Trumpfan17 aka Coonie aka Dilla aka Tennis Dog
Ah, I see. It was rather direct in pointing out what he thought the problem was. No way this shit would get published in US papers.
 

Jokerman

Well-Known Member
"There is not a problem with Islam. For those of us who have studied it, there is no doubt about its true and peaceful nature."

Blair is lying here so as not to come off as too extreme or "racist", or else he has obviously not studied it. Islam is a problem. The doctrines of Islam are bad ideas held for bad reasons that reliably produce bad acts.
 

dilla

Trumpfan17 aka Coonie aka Dilla aka Tennis Dog
Well, the argument wasn't if Islam was violent, but more of should you treat every Muslim you meet with suspicion, whether he be a Westernized Muslim or straight out of Pakistan. Based on Islam.
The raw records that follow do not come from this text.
(** C6, as stated, fails: ["-1"] is not a non-negative integer, yet on
    the list [[10, 20]] it selects the last element instead of giving
    the fallback. *)
Lemma get_recursive_negative_index :
  reaches (VDict Sample.nested) ["a"; "b"] (VList [VInt 10; VInt 20]) ∧
  int_of_str "-1" = Ok (-1) ∧
  (¬ ∃ n, 0 ≤ n ∧ int_of_str "-1" = Ok n) ∧
  get_recursive Sample.nested ["a"; "b"; "-1"] VNone = Ok (VInt 20) ∧
  get_recursive Sample.nested ["a"; "b"; "-1"] VNone ≠ Ok VNone.
Proof.
  split; [exact reaches_nested_b|]. split; [reflexivity|]. split.
  - intros (n & Hn & He). vm_compute in He. injection He as <-. lia.
  - split; [reflexivity|]. intros H. vm_compute in H. discriminate H.
Qed.

(** ** Merging and building *)

Section Properties.

Context (fs : filesystem)
        (json_load toml_load yaml_load : string → result dict)
        (ini_parse : string → result ConfigParser)
        (section_dict : ConfigParser → string → result (gmap string string))
        (dotenv_values : option string → result dict).

Local Abbreviation build' :=
  (build fs json_load toml_load yaml_load ini_parse section_dict dotenv_values).
Local Abbreviation getattr' :=
  (getattr fs json_load toml_load yaml_load ini_parse section_dict dotenv_values).
Local Abbreviation parse_file' :=
  (parse_file fs json_load toml_load yaml_load ini_parse section_dict dotenv_values).

Lemma open_Ok_exists path f : open fs path = Ok f → exists_ fs path = true.
Proof. unfold open, exists_. by destruct (fs path) as [[]|]. Qed.

Lemma exists_false_open path :
  exists_ fs path = false → open fs path = Raise (FileNotFoundError path).
Proof. unfold open, exists_. by destruct (fs path) as [[]|]. Qed.

Lemma dispatch_defined ft :
  in_from_map ft = true →
  ∃ name loader, _from_map !! ft = Some name ∧ getattr' name = Ok loader.
Proof.
  intros H. apply in_from_map_inv in H.
  destruct H as [->|[->|[->|[->| ->]]]]; eexists _, _; split; reflexivity.
Qed.

Lemma getattr_from_map ft name :
  _from_map !! ft = Some name →
  (ft = "json" ∧ getattr' name = Ok (λ c p, from_json fs json_load c p false)) ∨
  (ft = "toml" ∧ getattr' name = Ok (λ c p, from_toml fs toml_load c p false)) ∨
  (ft = "yaml" ∧ getattr' name = Ok (λ c p, from_yaml fs yaml_load c p false)) ∨
  (ft = "ini" ∧ getattr' name = Ok (λ c p, from_ini fs ini_parse section_dict c p false)) ∨
  (ft = "env" ∧
   getattr' name = Ok (λ c p, from_dotenv fs dotenv_values c (Some p) false)).
Proof.
  intros Hname.
  assert (in_from_map ft = true) as Hin
    by (apply bool_decide_eq_true; by eexists).
  apply in_from_map_inv in Hin.
  destruct Hin as [->|[->|[->|[->| ->]]]];
    vm_compute in Hname; injection Hname as <-; tauto.
Qed.

(** Each merge method parses, then updates. *)
Lemma from_file_merges self path load silent :
  exists_ fs path = true →
  from_file fs self path load silent
  = load_file fs load path ≫= λ m, Ok (dict_update self m).
Proof.
  intros Hex. unfold from_file, load_file. rewrite Hex, andb_false_r.
  destruct (open fs path) as [f|e]; simpl; [|done].
  by destruct (load f).
Qed.

Lemma from_ini_merges self path silent :
  from_ini fs ini_parse section_dict self path silent
  = ConfigParser_read fs ini_parse path
      ≫= λ config, ini_mapping section_dict config
                     ≫= λ m, Ok (dict_update self m).
Proof.
  unfold from_ini. destruct (silent && negb (exists_ fs path)) eqn:Hs.
  - apply andb_true_iff in Hs as [_ Hex%negb_true_iff].
    unfold ConfigParser_read. rewrite (exists_false_open _ Hex). simpl.
    unfold dict_update. by rewrite (left_id_L ∅ (∪)).
  - destruct (ConfigParser_read fs ini_parse path) as [config|e]; simpl;
      [|done].
    apply from_ini_loop_sections.
Qed.

Lemma from_dotenv_merges self filename silent :
  (∀ f, str_or_none filename = Some f → exists_ fs f = true) →
  from_dotenv fs dotenv_values self filename silent
  = dotenv_values filename ≫= λ m, Ok (dict_update self m).
Proof.
  intros Hex. unfold from_dotenv.
  destruct (str_or_none filename) as [f|]; [|done].
  by rewrite (Hex f eq_refl).
Qed.
(** Modelled from the spec: [PgCommon.createAndDispatchCustomEvent] is not
    among the sources. The event is broadcast to the client, and the
    wait-for-input event runs the listeners that [waitForUserInput]
    registered on the document for it, in the order of registration. *)
Definition createAndDispatchCustomEvent (name : EventName) (d : Detail)
           (s : PgShell) : PgShell :=
  let s1 := onBrowser (Br.emit (CustomEvent name d)) s in
  match name with
  | TERMINAL_WAIT_FOR_INPUT =>
      fold_left (fun st w => handleInput w st) (listeners (browser s1)) s1
  | _ => s1
  end.

(** The call [PgWallet.checkIsPgConnected()] made from the shell. *)
Definition checkWallet (s : PgShell) : bool * PgShell :=
  let (ok, b) := checkIsPgConnected (browser s) in
  (ok, onBrowser (fun _ => b) s).

Definition isLoaded (pkg : PkgName) (s : PgShell) : bool :=
  match find (fun kv => PkgName_eqb (fst kv) pkg) (_loadedPkgs s) with
  | Some kv => snd kv
  | None => false
  end.

Definition markLoaded (pkg : PkgName) (s : PgShell) : PgShell :=
  setLoadedPkgs
    ((pkg, true)
     :: filter (fun kv => negb (PkgName_eqb (fst kv) pkg)) (_loadedPkgs s))
    s.

(** The body shared by the package-backed commands, up to the await of
    the package load. *)
Definition startPkg (pkg : PkgName) (cmd : jsstring) (s : PgShell)
  : PgShell :=
  let initial := negb (isLoaded pkg s) in
  let s1 := if initial then markLoaded pkg s else s in
  onBrowser (Br.emit (LoadPkg pkg initial cmd)) s1.

(** The job the sugar command hands to the terminal's command runner. *)
Definition sugarJob (cmd : jsstring) (s : PgShell) : PgShell :=
  let (ok, s1) := checkWallet s in
  if ok then startPkg SUGAR_CLI cmd s1 else s1.

(** *** The command dispatcher *)

(** The arm of the switch that a command name selects: the first case, in
    the order of the source, whose label equals it. *)
Inductive Case :=
| CaseBUILD | CaseCLEAR | CaseCONNECT | CaseDEPLOY | CaseHELP
| CasePRETTIER | CaseRUN_LAST_CMD | CaseRUN_TEST | CaseRUSTFMT
| CaseSOLANA | CaseSPL_TOKEN | CaseSUGAR | CaseNone.

Definition switchCase (cmdName : jsstring) : Case :=
  if JS.eqb cmdName PgCommand.BUILD then CaseBUILD
  else if JS.eqb cmdName PgCommand.CLEAR then CaseCLEAR
  else if JS.eqb cmdName PgCommand.CONNECT then CaseCONNECT
  else if JS.eqb cmdName PgCommand.DEPLOY then CaseDEPLOY
  else if JS.eqb cmdName PgCommand.HELP then CaseHELP
  else if JS.eqb cmdName PRETTIER then CasePRETTIER
  else if JS.eqb cmdName PgCommand.RUN_LAST_CMD then CaseRUN_LAST_CMD
  else if JS.eqb cmdName RUN then CaseRUN_TEST
  else if JS.eqb cmdName TEST then CaseRUN_TEST
  else if JS.eqb cmdName RUSTFMT then CaseRUSTFMT
  else if JS.eqb cmdName PgCommand.SOLANA then CaseSOLANA
  else if JS.eqb cmdName PgCommand.SPL_TOKEN then CaseSPL_TOKEN
  else if JS.eqb cmdName SUGAR then CaseSUGAR
  else CaseNone.

(** The command name: the first space-delimited token of the trimmed
    line. *)
Definition cmdNameOf (cmd : jsstring) : jsstring :=
  JS.splitSpaceFirst (JS.trim cmd).

(** Runs after pressing Enter in the terminal. The repeat-last-command arm
    calls the dispatcher again; [fuel] bounds the depth of those calls and
    [None] is the exhausted call stack. *)
Fixpoint _parseCommand (fuel : nat) (cmd : jsstring) (s : PgShell)
  : option PgShell :=
  match fuel with
  | O => None
  | S fuel' =>
      let cmdName := cmdNameOf cmd in
      match switchCase cmdName with
      | CaseBUILD =>
          Some (onBrowser (Br.emit (SetTerminalState buildStart)) s)
      | CaseCLEAR =>
          Some (prompt (onTty Tty.clear (onTty Tty.clearTty s)))
      | CaseCONNECT =>
          Some (onBrowser
                  (Br.emit (SetTerminalState walletConnectOrSetupStart)) s)
      | CaseDEPLOY =>
          let (ok, s1) := checkWallet s in
          if ok
          then Some (onBrowser (Br.emit (SetTerminalState deployStart)) s1)
          else Some s1
      | CaseHELP =>
          Some (enable (onBrowser (Br.emit (LogWasm PgCommand.help)) s))
      | CasePRETTIER =>
          Some (createAndDispatchCustomEvent EDITOR_FORMAT
                  (FormatDetail TYPESCRIPT true) s)
      | CaseRUN_LAST_CMD =>
          let entries := getEntries (_history s) in
          match entries with
          | [] =>
              Some (enable
                      (onTty (Tty.println (JS.lit "No previous command."))
                         s))
          | e :: rest => _parseCommand fuel' (last rest e) s
          end
      | CaseRUN_TEST =>
          Some (createAndDispatchCustomEvent CLIENT_RUN
                  (RunDetail (JS.startsWith cmd TEST)
                     (JS.execWordRest cmd)) s)
      | CaseRUSTFMT =>
          Some (createAndDispatchCustomEvent EDITOR_FORMAT
                  (FormatDetail RUST true) s)
      | CaseSOLANA =>
          let (ok, s1) := checkWallet s in
          if ok then Some (startPkg SOLANA_CLI cmd s1) else Some s1
      | CaseSPL_TOKEN =>
          let (ok, s1) := checkWallet s in
          if ok then Some (startPkg SPL_TOKEN_CLI cmd s1) else Some s1
      | CaseSUGAR => Some (onBrowser (Br.emit (RunCmd cmd)) s)
      | CaseNone =>
          (* Only new prompt after invalid command, other commands will
             automatically generate new prompt *)
          let s1 :=
            if JS.truthy cmdName
            then onTty (Tty.println
                          (JS.lit "Command '" ++ italic cmd
                           ++ JS.lit "' not found." ++ [10])) s
            else s in
          Some (enable s1)
      end
  end.

(** *** Completing a read *)

Definition handleReadComplete (fuel : nat) (clearCmd : bool) (s : PgShell)
  : option PgShell :=
  let input := getInput s in
  let s1 :=
    match _activePrompt s with
    | Some p =>
        match ap_resolve p with
        | Some r => setActivePrompt None (onBrowser (Br.resolve r input) s)
        | None => s
        end
    | None => s
    end in
  let s2 := if clearCmd then onTty Tty.clearLine s1
            else onTty (Tty.print [13; 10]) s1 in
  let s3 := setActive false s2 in
  if _waitingForInput s3
  then Some (createAndDispatchCustomEvent TERMINAL_WAIT_FOR_INPUT NoDetail s3)
  else _parseCommand fuel input s3.

(** *** Waiting for user input *)

(** How the promise of [waitForUserInput] stands when the call returns:
    rejected with a reason, or pending as request [w]. *)
Inductive WaitResult :=
| Rejected (reason : jsstring)
| Pending (w : nat).

Definition waitForUserInput (msg : jsstring) (s : PgShell)
  : WaitResult * PgShell :=
  if _waitingForInput s
  then (Rejected (JS.lit "Already waiting for input."), s)
  else
    let s1 := setWaitingForInput true s in
    let s2 := onTty Tty.clearLine s1 in
    let s3 :=
      onTty (Tty.println (secondary WAITING_INPUT_MSG_PREFIX ++ msg)) s2 in
    let s4 := enable s3 in
    let (w, b) := Br.fresh (browser s4) in
    (Pending w, onBrowser (fun _ => Br.addEventListener w b) s4).

(** *** Cursor handlers *)

(** Move cursor at given direction. *)
Definition _handleCursorMove (dir : Z) (s : PgShell) : PgShell :=
  if 0 <? dir then
    let num := Z.min dir (JS.length (getInput s) - getCursor s) in
    onTty (Tty.setCursorDirectly (getCursor s + num)) s
  else if dir <? 0 then
    let num := Z.max dir (- getCursor s) in
    onTty (Tty.setCursorDirectly (getCursor s + num)) s
  else s.

(** Insert character at cursor location. *)
Definition _handleCursorInsert (data : jsstring) (s : PgShell) : PgShell :=
  let newInput :=
    JS.substring (getInput s) 0 (getCursor s)
    ++ data ++ JS.substringFrom (getInput s) (getCursor s) in
  let s1 := onTty (Tty.setCursorDirectly (getCursor s + JS.length data)) s in
  onTty (Tty.setInput newInput false) s1.

(** Erase a character at cursor location. *)
Definition _handleCursorErase (backspace : bool) (s : PgShell) : PgShell :=
  if backspace then
    if getCursor s <=? 0 then s
    else
      let newInput :=
        JS.substring (getInput s) 0 (getCursor s - 1)
        ++ JS.substringFrom (getInput s) (getCursor s) in
      let s1 := onTty Tty.clearInput s in
      let s2 := onTty (Tty.setCursorDirectly (getCursor s1 - 1)) s1 in
      onTty (Tty.setInput newInput true) s2
  else
    let newInput :=
      JS.substring (getInput s) 0 (getCursor s)
      ++ JS.substringFrom (getInput s) (getCursor s + 1) in
    onTty (Tty.setInput newInput false) s.

(** *** Handling terminal data *)

(** Up arrow and CTRL+P. *)
Definition historyPrevious (s : PgShell) : PgShell :=
  let (value, h) := getPrevious (_history s) in
  let s1 := setHistory h s in
  match value with
  | Some v =>
      if JS.truthy v
      then onTty (Tty.setCursor (JS.length v))
             (onTty (Tty.setInput v false) s1)
      else s1
  | None => s1
  end.

(** Down arrow and CTRL+N. *)
Definition historyNext (s : PgShell) : PgShell :=
  let (value, h) := getNext (_history s) in
  let s1 := setHistory h s in
  let v := match value with
           | Some v => if JS.truthy v then v else []
           | None => []
           end in
  onTty (Tty.setCursor (JS.length v)) (onTty (Tty.setInput v false) s1).

(** The candidates that TAB works with, when there are handlers: collected
    from them for the input up to the cursor, then sorted. *)
Definition collectedCandidates (s : PgShell) : option (list jsstring) :=
  match _autocompleteHandlers s with
  | _ :: _ =>
      Some (JS.sort
              (collectAutocompleteCandidates
                 (map (fun h => h (_history s)) (_autocompleteHandlers s))
                 (JS.substring (getInput s) 0 (getCursor s))))
  | [] => None
  end.

Definition handleTab (s : PgShell) : PgShell :=
  match collectedCandidates s with
  | Some candidates =>
      let inputFragment := JS.substring (getInput s) 0 (getCursor s) in
      let hasTrailingSpace := hasTrailingWhitespace inputFragment in
      match candidates with
      | [] =>
          (* No candidates? Just add a space if there is none already *)
          if negb hasTrailingSpace then _handleCursorInsert [32] s else s
      | [c] =>
          onTty (Tty.setCursor (JS.length c))
            (onTty (Tty.setInput c false) s)
      | _ =>
          if Z.of_nat (List.length candidates) <=? _maxAutocompleteEntries s
          then
            printAndRestartPrompt
              (fun st => (None, onTty (Tty.printWide candidates) st)) s
          else
            printAndRestartPrompt
              (fun st =>
                 let (cp, st1) :=
                   ttyReadChar
                     (JS.lit "Display all "
                      ++ JS.ofNat (List.length candidates)
                      ++ JS.lit " possibilities? (y or n)") st in
                 let (q, b) := Br.fresh (browser st1) in
                 (Some q,
                  onBrowser
                    (fun _ =>
                       Br.await (acp_promise cp) (KCharConfirm candidates q)
                         b) st1)) s
      end
  | None => _handleCursorInsert (JS.lit "    ") s
  end.

(** The arm for ANSI escape sequences, on [data.substring(1)]. *)
Definition handleEscape (seq : jsstring) (s : PgShell) : PgShell :=
  if JS.eqb seq (JS.lit "[A") then historyPrevious s
  else if JS.eqb seq (JS.lit "[B") then historyNext s
  else if JS.eqb seq (JS.lit "[D") then _handleCursorMove (-1) s
  else if JS.eqb seq (JS.lit "[C") then _handleCursorMove 1 s
  else if JS.eqb seq (JS.lit "[3~") then _handleCursorErase false s
  else if JS.eqb seq (JS.lit "[F")
  then onTty (Tty.setCursor (JS.length (getInput s))) s
  else if JS.eqb seq (JS.lit "[H") then onTty (Tty.setCursor 0) s
  else if JS.eqb seq (JS.lit "b") then
    (* ALT + LEFT *)
    let ofs := closestLeftBoundary (getInput s) (getCursor s) in
    if ofs =? 0 then s else onTty (Tty.setCursor ofs) s
  else if JS.eqb seq (JS.lit "f") then
    (* ALT + RIGHT *)
    let ofs := closestRightBoundary (getInput s) (getCursor s) in
    if ofs =? 0 then s else onTty (Tty.setCursor ofs) s
  else if JS.eqb seq [127] then
    (* CTRL + BACKSPACE *)
    let ofs := closestLeftBoundary (getInput s) (getCursor s) in
    if ofs =? 0 then s
    else
      onTty (Tty.setCursor ofs)
        (onTty
           (Tty.setInput
              (JS.substring (getInput s) 0 ofs
               ++ JS.substringFrom (getInput s) (getCursor s)) false) s)
  else s.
Do we know for a fact that every Muslim believe the Quran literally is out to kill all those that are not Muslim? Or do we have sane ones in the West that are in the majority, still, that are more tolerant?
 

dilla

Trumpfan17 aka Coonie aka Dilla aka Tennis Dog
I didn't mean Blair's argument. I meant the argument between my friend and I, which is what lead me to this article.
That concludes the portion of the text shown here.